The Ryder Cup is golf’s ultimate team competition but there are plenty of personal undercurrents beneath the smooth surface of the pre-tournament niceties.
You don’t think Keegan Bradley wants to hammer Rory McIlroy, who has been known to tease the American over the last two years about what happened at Medinah?
As for Patrick “I’m a top five player” Reed – there isn’t a European team member who wouldn’t fancy putting the cocky Mr Reed in his place.
Rivalries also exist within the team. Every player is out to secure the ultimate prize of a team victory but they will also have set personal goals. Winning a major matters most to the likes of Rory McIlroy but for those who might never win one of golf’s biggest prizes, finishing as the top points scorer at a Ryder Cup counts as a major consolation prize.
Ever wonder why Colin Montgomerie is always droning on about his (admittedly brilliant) record in this event?
Who will follow Monty into the exclusive club of Ryder Cup totems, the men who provided the vertebrae of their team? As always, it depends on who catches their captain’s fancy.
You can only win five points if you play in five matches – an arithmetical certainty that means Reed (unlikely to play much before Sunday’s singles) won’t be collecting this unofficial honour, while Rory McIlroy (young, fit and brilliant) very well might.
Other factors come into play, such as form and who a player is paired with. Still, it is possible to make some educated guesses …..
Ian Poulter will be the choice of many in this category but desire and guts can only take a man so far. He arrives in Scotland with little form. It is always possible he somehow conjures up a performance to equal what he did in Medinah. But even if he does he – and every other European player – will struggle to match RORY McILROY.
The Irishman is rested, he is in form and the golf course – long and playing on the soft side – will suit him perfectly. If he wants to play five times, McGinley will let him in the hope that he can win at least four points.
Let’s start by stating the obvious. NOT Jim Furyk. The bold James might have hoovered up cash on the PGA Tour this year but he’s not been Mr Ryder Cup over the years.

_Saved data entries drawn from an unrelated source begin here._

(** X19. On such a board [Run] reports a self-capture only for a stone
    that is on the board, and the string it then refuses to remove is
    the whole string of that stone. *)
Theorem Run_error_stone_on_board board stone e :
  Int.in_range (Size board) ->
  distinct_coords board -> stones_inbounds board -> stones_occupied board ->
  snd (Run board stone) = Some e ->
  In stone (Stones board)
  /\ snd (findLiberties board (sortString (getString board stone))) = 0%nat
  /\ forall str, In str (getStrings board) ->
                 snd (findLiberties board str) = 0%nat ->
                 str = sortString (getString board stone).
Proof.
  intros Hsize Hd Hi Ho Herr. destruct e.
  apply Run_error_iff in Herr. destruct Herr as [str0 [E Hc]].
  apply contains_In in Hc.
  assert (In str0 (zeroLiberties board)) as H0 by (rewrite E; now left).
  apply In_zeroLiberties in H0. destruct H0 as [Hin0 Hz0].
  assert (In stone (Stones board)) as Hstone.
  { apply (getStrings_covers board Hsize Hd Hi Ho). now exists str0. }
  assert (str0 = sortString (getString board stone)) as Hstr0.
  { apply (getStrings_no_shared_point board Hsize Hd Hi Ho
             str0 _ stone stone); auto.
    - apply In_getStrings. now exists stone.
    - apply In_sortString, getString_seed. }
  subst str0. split; [exact Hstone | split; [exact Hz0|]].
  intros str Hstr Hz.
  assert (In str (zeroLiberties board)) as H
    by (apply In_zeroLiberties; tauto).
  rewrite E in H. destruct H as [<-|[]]. reflexivity.
Qed.

Lemma Run_error_stone_on_board_witness :
  In (mkStone 0 0 white) (Stones board_corner).
Proof.
  refine (proj1 (Run_error_stone_on_board board_corner (mkStone 0 0 white)
                   selfCaptureError _ _ _ _ _)).
  - vm_compute; intuition discriminate.
  - unfold distinct_coords; simpl; repeat constructor; simpl;
      intuition discriminate.
  - unfold stones_inbounds; simpl; repeat constructor.
  - unfold stones_occupied; simpl; repeat constructor; discriminate.
  - vm_compute. reflexivity.
Defined.
(** * Durable job-execution pipeline: task store, activity, workflow, API

    A shallow embedding of the quantum task service:
    - [app/core/models.py]         the [Task] row and its [TaskStatus];
    - [app/quantum/execution.py]   [parse_qasm3], [execute_circuit], [NUM_SHOTS];
    - [app/temporal/activities.py] [execute_quantum_circuit_activity];
    - [app/temporal/workflows.py]  [QuantumCircuitWorkflow.run] and its retry policy;
    - [app/temporal/client.py]     [get_temporal_client];
    - [app/api/tasks.py]           [create_task], [get_task], [list_tasks], [delete_task].

    The database is a finite map from primary key to row.  Python
    exceptions are values of a sum type.  The collaborators that live
    outside the repository (the qiskit parser and simulator, the clock,
    the UUID generator, the orchestration backend's reachability) are
    supplied per call by an environment record, so every function below
    is total and runs on concrete inputs. *)

From Stdlib Require Import ZArith NArith Ascii String List.
From Stdlib Require Import HexadecimalString HexadecimalN.
From stdpp Require Import gmap strings list sorting.

Local Open Scope string_scope.
Local Open Scope Z_scope.

(** ** app/core/models.py *)

Inductive TaskStatus := PENDING | COMPLETED | FAILED.

#[global] Instance TaskStatus_eq_dec : EqDecision TaskStatus.
Proof. solve_decision. Defined.

(** A row of table [tasks].  The primary key is a 128-bit UUID, kept as
    its integer value; [result] is the nullable JSON column holding the
    measurement counts; timestamps are integers (microseconds). *)
Module Task.
Record t := mk {
  id : N;
  status : TaskStatus;
  result : option (gmap string Z);
  created_at : Z;
  updated_at : Z
}.

#[global] Instance eq_dec : EqDecision t.
Proof. solve_decision. Defined.

(** [Task(status=TaskStatus.PENDING)] once flushed: the column
    defaults fill [id], [created_at] and [updated_at]; [result] is
    NULL. *)
Definition new (uuid4 : N) (utcnow : Z) : t :=
  mk uuid4 PENDING None utcnow utcnow.

(** [task.status = s] *)
Definition set_status (s : TaskStatus) (r : t) : t :=
  mk (id r) s (result r) (created_at r) (updated_at r).

(** [task.result = c] *)
Definition set_result (c : gmap string Z) (r : t) : t :=
  mk (id r) (status r) (Some c) (created_at r) (updated_at r).

(** [onupdate]: an UPDATE of the row sets [updated_at] to the clock. *)
Definition touch (utcnow : Z) (r : t) : t :=
  mk (id r) (status r) (result r) (created_at r) utcnow.
End Task.

(** The table: at most one row per primary key. *)
Abbreviation Store := (gmap N Task.t).

(** [db.commit()] after attribute assignments on a loaded row.  The
    unit of work emits an UPDATE only when some column value differs
    from the loaded one, and [onupdate] then refreshes [updated_at]. *)
Definition commit_update (utcnow : Z) (loaded assigned : Task.t) : Task.t :=
  if decide (loaded = assigned) then loaded else Task.touch utcnow assigned.
(** * ury-listd: the connection-management core (listener.go)

    A model of [listener.go]: the per-connection read and write loops, the
    dispatcher ([handleChannels]) with its client table, and the accept loop.

    The file has three layers.
    - The loops as functions over scripts of what their blocking calls
      return ([Read], [Write], [runListener], [handleChannels]).
    - The goroutines together as a labelled transition system over
      unbuffered (rendezvous) channels ([step]).
    - The properties. *)

From stdpp Require Import gmap strings list fin_maps.
From Stdlib.Strings Require Import Byte.

Set Default Proof Using "Type".

(** ** Data model *)

(** [net.Conn] values and channels are compared by identity in Go; both are
    modelled by a handle. *)
Abbreviation Conn := positive (only parsing).
Abbreviation Chan := positive (only parsing).
Abbreviation Err := string (only parsing).
Abbreviation bytes := (list byte) (only parsing).

(** A tokenised line: baps3 hands lines around as [[]string]. *)
Abbreviation Frame := (list string) (only parsing).

(** Modelled from the spec: [baps3.Message] belongs to the external codec
    library (baps3-go), which is not part of this repository.  The spec's
    end-to-end scenario shows a message as a word followed by its arguments
    (["OHAI","listd","0.0"], ["FEATURES","lol"]); [NewMessage] makes a
    message with no argument and [AddArg] appends one. *)
Record Message := mkMessage { word : string; args : list string }.

#[global] Instance Message_eq_dec : EqDecision Message.
Proof. solve_decision. Defined.

Definition RsOhai : string := "OHAI".
Definition RsFeatures : string := "FEATURES".

Definition NewMessage (w : string) : Message := mkMessage w [].
Definition AddArg (a : string) (m : Message) : Message :=
  mkMessage (word m) (args m ++ [a]).

(** listener.go:90 *)
Definition makeWelcomeMsg : Message :=
  AddArg "0.0" (AddArg "listd" (NewMessage RsOhai)).

(** listener.go:94 *)
Definition makeFeaturesMsg : Message :=
  AddArg "lol" (NewMessage RsFeatures).

(** The [Client] struct as the dispatcher sees it.  The third field, [tok],
    is only ever touched by the client's read loop and lives in the reader's
    state below. *)
Record Client := mkClient { conn : Conn; resCh : Chan }.

#[global] Instance Client_eq_dec : EqDecision Client.
Proof. solve_decision. Defined.

(** One constructor per [log.Println] site. *)
Inductive LogEntry :=
| LogReadError (c : Conn) (e : Err)      (* line 46 *)
| LogErr (e : Err)                       (* lines 52, 58, 78 *)
| LogWriteError (c : Conn) (e : Err)     (* line 83 *)
| LogNewRequest (m : Message)            (* line 102 *)
| LogNewResponse (m : Message)           (* line 109 *)
| LogNewConnection (c : Conn)            (* line 134 *)
| LogClosedConnection (c : Conn)         (* line 138 *)
| LogListenError (e : Err)               (* line 148 *)
| LogAcceptError (e : Err).              (* line 162 *)

#[global] Instance LogEntry_eq_dec : EqDecision LogEntry.
Proof. solve_decision. Defined.
(** *** DA recordings, branch by branch *)

(** What a DA recording of a non-empty range does to the costs.  When it
    succeeds, the known total grows by the recording cost, the cost per byte is
    the quotient, and the projection is the known total plus the unrecorded
    bytes at that rate; when [recorded_bytes] is zero it reports
    [CouldNotCalculateCostPerByte] after having already added the cost and
    removed the blocks, leaving rate, projection and prices as they were. *)
Theorem da_record_costs {U} `{!UnrecordedBlocks U}
    heights bytes cost (u u' : AlgorithmUpdaterV1) (ub ub' : U) r :
  heights.1 ≤ heights.2 →
  update_da_record_data heights bytes cost u ub = (u', ub', r) →
  is_trait_failure r = false →
  latest_known_total_da_cost u' = sat_add U128 (latest_known_total_da_cost u) cost ∧
  (bytes ≠ 0 → r = Ok () ∧
     latest_da_cost_per_byte u' = cost / bytes ∧
     projected_total_da_cost u' =
       sat_add U128 (latest_known_total_da_cost u')
         (sat_mul U128 (unrecorded_blocks_bytes u') (cost / bytes))) ∧
  (bytes = 0 → r = Err (CouldNotCalculateCostPerByte 0 cost) ∧
     latest_da_cost_per_byte u' = latest_da_cost_per_byte u ∧
     projected_total_da_cost u' = projected_total_da_cost u ∧
     new_scaled_da_gas_price u' = new_scaled_da_gas_price u ∧
     new_scaled_exec_price u' = new_scaled_exec_price u).
Proof.
  intros Hne. unfold update_da_record_data. rewrite decide_True by done.
  unfold da_block_update, update_unrecorded_block_bytes.
  destruct (remove_heights _ _ _) as [ub1 [t|e]] eqn:Hr.
  2:{ apply remove_heights_err in Hr as [msg ->]. intros; by simplify_eq. }
  unfold checked_udiv. case_decide; intros; simplify_eq; destruct u; simpl in *; naive_solver.
Qed.

Lemma da_record_costs_witness :
  let s := update_da_record_data (8, 8) 10 250 (example_updater 7 30) ({[8 := 40%N]} : gmap Z N) in
  latest_known_total_da_cost s.1.1 = 250 ∧ latest_da_cost_per_byte s.1.1 = 25.
Proof.
  intros s.
  destruct (da_record_costs (8, 8) 10 250 (example_updater 7 30) s.1.1
    ({[8 := 40%N]} : gmap Z N) s.1.2 s.2) as (-> & Hs & _); [by vm_compute..|].
  split; [by vm_compute|]. by destruct Hs as (_ & -> & _).
Defined.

It will take an epochal change in attitude and form for him to make much of an impression at Gleneagles.
USA captain Tom Watson is known to prefer unflashy types, scrappy players who let the clubs do the yapping. In which case expect the likes of Zach Johnson and Matt Kuchar to play a lot. Rickie Fowler doesn’t exactly fit the same profile but he played brilliantly as a rookie in 2010 and has been in great form this year.
— Rickie Fowler (@RickieFowlerPGA) September 21, 2014
Keegan Bradley, one of three captain’s picks, is another with a lot to prove in a team without an obvious leader. It could come down to the singles in the end, with RICKIE FOWLER confirming himself a modern day Lanny Wadkins, a player that American captains of the future will be able to depend on.
Will Stephen Gallacher, one of three European rookies and the only Scot on the team, be inspired by the prospect of playing on home soil? Or will Victor Dubuisson ride his brilliant short game to glory? Both could.
But it comes down to whether or not Captain McGinley values their talents over the experience of others, like Thomas Bjorn and Henrik Stenson. On the American side, Tom Watson can’t afford to ignore his most obvious rookie talent. JORDAN SPIETH will see plenty of action and, going by past performance in match-play situations, he will not let his captain down.
Europe are deserved favourites this week by virtue of the strength at the top of Paul McGinley’s line-up but it is hard to believe Watson’s squad won’t make them battle. The US captain is too proud and too smart to let the Team USA go quietly into the night.
He – and his vice-captain Ray Floyd – rank among the feistiest competitors of their era. Whether this is enough to carry the Yanks to victory remains in doubt but the presence of the two old stagers will undoubtedly be enough to stoke their competitive spirit.
Recent history suggests the era of Ryder Cup blow-outs is finished. The game is global and global standards have evened out. Expect a one-point victory. As for which team will be celebrating on Sunday night – my gut tells me the USA will shade it.